• TASK DIRECTIONS: Below is a set of entries; copy all of them exactly.

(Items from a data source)

((

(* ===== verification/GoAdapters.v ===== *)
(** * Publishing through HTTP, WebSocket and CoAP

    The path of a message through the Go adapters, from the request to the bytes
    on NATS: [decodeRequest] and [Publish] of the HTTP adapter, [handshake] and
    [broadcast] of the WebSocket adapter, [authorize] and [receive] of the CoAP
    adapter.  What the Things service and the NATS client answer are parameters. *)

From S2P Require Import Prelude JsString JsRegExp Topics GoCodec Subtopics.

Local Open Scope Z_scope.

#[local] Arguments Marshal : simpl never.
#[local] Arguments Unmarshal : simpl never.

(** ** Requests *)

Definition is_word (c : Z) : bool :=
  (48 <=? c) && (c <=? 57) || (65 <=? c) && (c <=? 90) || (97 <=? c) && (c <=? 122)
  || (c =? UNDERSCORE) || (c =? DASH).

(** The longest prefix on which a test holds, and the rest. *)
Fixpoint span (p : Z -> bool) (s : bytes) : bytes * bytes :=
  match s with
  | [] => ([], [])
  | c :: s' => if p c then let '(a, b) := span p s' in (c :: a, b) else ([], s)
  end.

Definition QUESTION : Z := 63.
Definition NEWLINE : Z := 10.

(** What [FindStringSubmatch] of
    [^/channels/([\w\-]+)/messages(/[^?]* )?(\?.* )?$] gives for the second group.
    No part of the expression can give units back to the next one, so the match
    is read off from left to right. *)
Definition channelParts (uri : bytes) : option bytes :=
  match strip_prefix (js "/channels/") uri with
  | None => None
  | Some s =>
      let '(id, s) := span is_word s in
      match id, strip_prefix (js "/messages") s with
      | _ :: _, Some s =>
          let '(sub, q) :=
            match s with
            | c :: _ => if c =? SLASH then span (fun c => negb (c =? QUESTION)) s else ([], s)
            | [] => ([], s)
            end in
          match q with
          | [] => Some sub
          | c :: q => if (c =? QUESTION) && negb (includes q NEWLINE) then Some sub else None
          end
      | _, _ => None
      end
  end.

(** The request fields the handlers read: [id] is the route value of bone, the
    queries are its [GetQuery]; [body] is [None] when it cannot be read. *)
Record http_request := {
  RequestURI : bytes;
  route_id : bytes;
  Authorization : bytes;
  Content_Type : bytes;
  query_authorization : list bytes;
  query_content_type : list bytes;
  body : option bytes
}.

))

• TASK SOLUTION:
(* ===== verification/GoAdapters.v ===== *)
(** * Publishing through HTTP, WebSocket and CoAP

    The path of a message through the Go adapters, from the request to the bytes
    on NATS: [decodeRequest] and [Publish] of the HTTP adapter, [handshake] and
    [broadcast] of the WebSocket adapter, [authorize] and [receive] of the CoAP
    adapter.  What the Things service and the NATS client answer are parameters. *)

From S2P Require Import Prelude JsString JsRegExp Topics GoCodec Subtopics.

Local Open Scope Z_scope.

#[local] Arguments Marshal : simpl never.
#[local] Arguments Unmarshal : simpl never.

(** ** Requests *)

Definition is_word (c : Z) : bool :=
  (48 <=? c) && (c <=? 57) || (65 <=? c) && (c <=? 90) || (97 <=? c) && (c <=? 122)
  || (c =? UNDERSCORE) || (c =? DASH).

(** The longest prefix on which a test holds, and the rest. *)
Fixpoint span (p : Z -> bool) (s : bytes) : bytes * bytes :=
  match s with
  | [] => ([], [])
  | c :: s' => if p c then let '(a, b) := span p s' in (c :: a, b) else ([], s)
  end.

Definition QUESTION : Z := 63.
Definition NEWLINE : Z := 10.

(** What [FindStringSubmatch] of
    [^/channels/([\w\-]+)/messages(/[^?]* )?(\?.* )?$] gives for the second group.
    No part of the expression can give units back to the next one, so the match
    is read off from left to right. *)
Definition channelParts (uri : bytes) : option bytes :=
  match strip_prefix (js "/channels/") uri with
  | None => None
  | Some s =>
      let '(id, s) := span is_word s in
      match id, strip_prefix (js "/messages") s with
      | _ :: _, Some s =>
          let '(sub, q) :=
            match s with
            | c :: _ => if c =? SLASH then span (fun c => negb (c =? QUESTION)) s else ([], s)
            | [] => ([], s)
            end in
          match q with
          | [] => Some sub
          | c :: q => if (c =? QUESTION) && negb (includes q NEWLINE) then Some sub else None
          end
      | _, _ => None
      end
  end.

(** The request fields the handlers read: [id] is the route value of bone, the
    queries are its [GetQuery]; [body] is [None] when it cannot be read. *)
Record http_request := {
  RequestURI : bytes;
  route_id : bytes;
  Authorization : bytes;
  Content_Type : bytes;
  query_authorization : list bytes;
  query_content_type : list bytes;
  body : option bytes
}.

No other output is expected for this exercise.